Don't Say NFT ep. 11

Art is as fundamental to human life as language, and as something so inextricable it seems we can barely express our understanding of it. Much like the human brain, we can recognize it and give general input regarding what we think is happening, but there's no real agreement about the inner workings and solid definitions within either field of study.

We see art as a subcategory of artifact, but in a way, any artifact can be considered art. In fact, naturally occurring objects (not artifacts) could be considered art. One would be hard-pressed to successfully argue that mountain ranges and complicated tree systems don't qualify. So if creator, intent, function, and content don't specifically define art, then what does? Art is maybe anything in the past, present, or future that could be viewed by any potential observer and qualified as art. Sneaky, here. We're not supposed to use the word in the definition of that word, but this is so hard-wired into us that we can't properly define it. Like love. What is love? It's what you have for something you love.

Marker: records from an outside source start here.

(** X9. No method assigns the configuration of a session: signer, chain
    configuration, VM configuration and gas limit are those of the
    construction after every [Reset], [ApplyTransaction] and [Commit]. *)
Theorem methods_keep_configuration was w :
  (forall root t r was1 w1,
      exec (Reset root) was w = (t, Some (r, was1), w1) ->
      sameConfiguration was was1) /\
  (forall tx ti blockHash t r was1 w1,
      exec (ApplyTransaction tx ti blockHash) was w = (t, Some (r, was1), w1) ->
      sameConfiguration was was1) /\
  (forall t r was1 w1,
      exec Commit was w = (t, Some (r, was1), w1) ->
      sameConfiguration was was1).
Proof.
  split; [ | split].
  - intros root t r was1 w1 Hex. apply Reset_exec in Hex.
    destruct (fst (handle (StateReset root) w));
      injection Hex as _ ->; repeat split.
  - intros tx ti blockHash t r was1 w1 Hex.
    apply ApplyTransaction_paths in Hex. cbv zeta in Hex.
    destruct Hex as [(e0 & _ & _ & Heq & _)
                    | [(res & e0 & _ & _ & _ & Heq)
                      | [(res & _ & _ & _ & _ & Heq)
                        | (res & root & logs & total & was2 & receipt
                           & _ & _ & _ & _ & Heq & _ & _ & _ & _ & _ & Hcfg)]]];
      try discriminate Heq.
    + injection Heq as _ <-. repeat split.
    + injection Heq as _ ->. repeat split.
    + injection Heq as _ <-. exact Hcfg.
  - intros t r was1 w1 Hex.
    destruct (Commit_exec was w) as (t0 & log & root & w2 & _ & Hex0 & _).
    rewrite Hex0 in Hex. injection Hex as _ _ <- _. repeat split.
Qed.

(** X10. [writeTransactions] leaves the session alone, and its calls are
    a [batchRun] of the transactions of the buffer: it asks for a batch;
    it puts the transactions into that batch in buffer order, each under
    its hash with its encoding; the first transaction that cannot be
    encoded or put ends the loop, nothing is encoded or put after it, the
    batch is not written and the error is returned; when every put went
    through, the batch is written once, as the last call, and the answer
    of the write is returned. *)
Theorem writeTransactions_batch was w t r w1 :
  exec writeTransactions was w = (t, r, w1) ->
  exists err,
    r = Some (err, was) /\
    batchRun (map transactionItem (transactions was)) t err.
Proof.
  intros Hex.
  destruct (writeTransactions_run was w) as (t0 & err & w2 & Hex0 & Hrun).
  rewrite Hex0 in Hex. injection Hex as <- <- _.
  exists err. split; [reflexivity | exact Hrun].
Qed.

(** X11. [writeReceipts] does the same with the receipts of the buffer,
    each under the receipts prefix followed by the hash of its
    transaction, with its storage encoding. *)
Theorem writeReceipts_batch was w t r w1 :
  exec writeReceipts was w = (t, r, w1) ->
  exists err,
    r = Some (err, was) /\
    batchRun (map receiptItem (receipts was)) t err.
Proof.
  intros Hex.
  destruct (writeReceipts_run was w) as (t0 & err & w2 & Hex0 & Hrun).
  rewrite Hex0 in Hex. injection Hex as <- <- _.
  exists err. split; [reflexivity | exact Hrun].
Qed.

(** X12. Whatever happens, the batch puts of [Commit] are a prefix of the
    entries of the transactions followed by the entries of the receipts;
    when [Commit] returns no error they are all of them and exactly two
    batches were written. *)
Theorem Commit_batches was w t res was1 w1 :
  exec Commit was w = (t, Some (res, was1), w1) ->
  exists n,
    batchPuts t
      = firstn n (map transactionEntry (transactions was)
                  ++ map receiptEntry (receipts was)) /\
    (snd res = None ->
     batchPuts t = map transactionEntry (transactions was)
                   ++ map receiptEntry (receipts was) /\
     batchWrites t = 2%nat).
Proof. apply Commit_batch_exec. Qed.

(** X13. When a [Commit] in an epoch returns no error, the keys put in the
    batches are the hashes of the transactions applied in the epoch, in
    order, followed by the receipts prefix with each of these hashes. *)
Theorem Commit_keys_in_epoch hist was w t root was1 w1 :
  InEpoch handle hist was w ->
  exec Commit was w = (t, Some ((root, None), was1), w1) ->
  map fst (batchPuts t)
  = map (fun a => hashBytes (txHash (apTx a))) hist
    ++ map (fun a => receiptsPrefix ++ hashBytes (txHash (apTx a))) hist.
Proof.
  intros Hin Hex.
  destruct (epoch_invariant Hin) as (Htx & _).
  destruct (epoch_receipts Hin) as (Hhash & _).
  destruct (Commit_batch_exec _ _ Hex) as (n & _ & Hall).
  destruct (Hall eq_refl) as (-> & _).
  rewrite map_app, !map_map. cbn [transactionEntry receiptEntry fst].
  rewrite Htx, map_map. f_equal.
  rewrite <- (map_map TxHash (fun h => receiptsPrefix ++ hashBytes h)), Hhash, map_map.
  reflexivity.
Qed.

(** X14. A [Commit] right after a successful [Reset], when it returns no
    error, writes the root pointer, the hash of the empty transaction as
    head pointer, and two batches with nothing in them. *)
Theorem Commit_of_empty_epoch root0 was0 w0 t0 was w t root was1 w1 :
  exec (Reset root0) was0 w0 = (t0, Some (None, was), w) ->
  exec Commit was w = (t, Some ((root, None), was1), w1) ->
  dbPuts t = [(rootKey, hashBytes root);
              (headTxKey, hashBytes (txHash emptyTransaction))] /\
  batchPuts t = [] /\
  batchWrites t = 2%nat.
Proof.
  intros Hreset Hex.
  apply Reset_exec in Hreset.
  destruct (fst (handle (StateReset root0) w0)); [discriminate | ].
  injection Hreset as ->.
  destruct (Commit_puts _ _ Hex) as (root' & n & Hputs & Hok).
  destruct (Hok eq_refl) as (-> & <-).
  destruct (Commit_batch_exec _ _ Hex) as (_ & _ & Hall).
  destruct (Hall eq_refl) as (Hb & Hw).
  repeat split; assumption.
Qed.

(** X15. [Commit] does not start a new epoch: after a [Commit] and,
    without a [Reset], one more successful [ApplyTransaction], the next
    [Commit] that returns no error puts every transaction and every
    receipt of before the first [Commit] again, followed by the new
    ones. *)
Theorem second_Commit_puts_again
    was w t1 res1 was1 w1 tx ti blockHash t2 was2 w2 t3 root3 was3 w3 :
  exec Commit was w = (t1, Some (res1, was1), w1) ->
  exec (ApplyTransaction tx ti blockHash) was1 w1 = (t2, Some (None, was2), w2) ->
  exec Commit was2 w2 = (t3, Some ((root3, None), was3), w3) ->
  exists receipt,
    receipts was2 = receipts was ++ [receipt] /\
    batchPuts t3
    = map transactionEntry (transactions was ++ [tx])
      ++ map receiptEntry (receipts was ++ [receipt]).
Proof.
  intros Hc1 Happly Hc2.
  destruct (Commit_exec was w) as (t0 & log & root & w0 & _ & Hex & _).
  rewrite Hex in Hc1. injection Hc1 as _ _ <- _.
  apply ApplyTransaction_outcome in Happly.
  destruct (snd (AsMessage tx (signer was))); [destruct Happly; discriminate | ].
  destruct Happly as (res & _ & Hres).
  destruct (mrErr res); [discriminate | ].
  destruct (totalUsedGas was); [ | discriminate].
  destruct Hres as (was2' & receipt & Heq & _ & Happ).
  injection Heq as <-.
  destruct Happ as (_ & Ht & Hr & _).
  destruct (Commit_batch_exec _ _ Hc2) as (n & _ & Hall).
  destruct (Hall eq_refl) as (Hputs & _).
  exists receipt. split; [exact Hr | ].
  rewrite Hputs, Ht, Hr. reflexivity.
Qed.

End Properties.

(** ** The theorems on runs of the double *)

#[local] Existing Instance Double.eth.

Lemma Double_epoch_ready :
  InEpoch Double.handle [] Double.ready Double.readyWorld.
Proof.
  apply (@epoch_reset _ _ Double.handle Double.genesis Double.fresh (Double.world 30)
           (fst (fst Double.resetRun)) Double.ready Double.readyWorld).
  vm_compute. reflexivity.
Qed.

Lemma Double_epoch_one :
  InEpoch Double.handle [mkApplied Double.transfer 21000 false]
          Double.one Double.oneWorld.
Proof.
  refine (@epoch_applied _ _ Double.handle [] Double.ready Double.readyWorld
            Double.transfer 0 Double.genesis (fst (fst Double.transferRun))
            Double.one Double.oneWorld Double_epoch_ready _).
  vm_compute. reflexivity.
Qed.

An art collection is just a series of objects tied together in the mind of the observer(s), much in the same way that speech only makes sense when you know the language, or love only makes sense when you know what it feels like. By this train of thought, we can view art as a fundamental urge that exists only within the observer and in the presence of some context. As a species that has this urge hard-wired, we partake in art very differently from person to person, often disagreeing on what qualifies as art.

A banana duct-taped to the wall of a museum or a Banksy piece freshly sold at auction being shredded immediately post-sale may seem like travesties of capitalism more than art-- but couldn't such a travesty also be considered art? The banana is an arrangement of items within context, and the Banksy shredding could prove a simple act of destruction to be art within appropriate context. So art can be a moment? Would it then follow that art can be a personal record of action providing context to an outstanding moment?

Yes I am leading up to something here, and that something is digital art. Is it "real" if I can't hold it? Does viewing it on a phone or TV screen or projector wall qualify as experiencing it, and does holding it in a blockchain wallet qualify as ownership? Digital art may just be the ultimate art form combined with an also ultimate form of ownership. Blockchain storage is by no means fool-proof, but its quite secure when secured properly. And while our first concern may lean toward thievery of expensive art pieces, the list of concerns is actually much, much longer.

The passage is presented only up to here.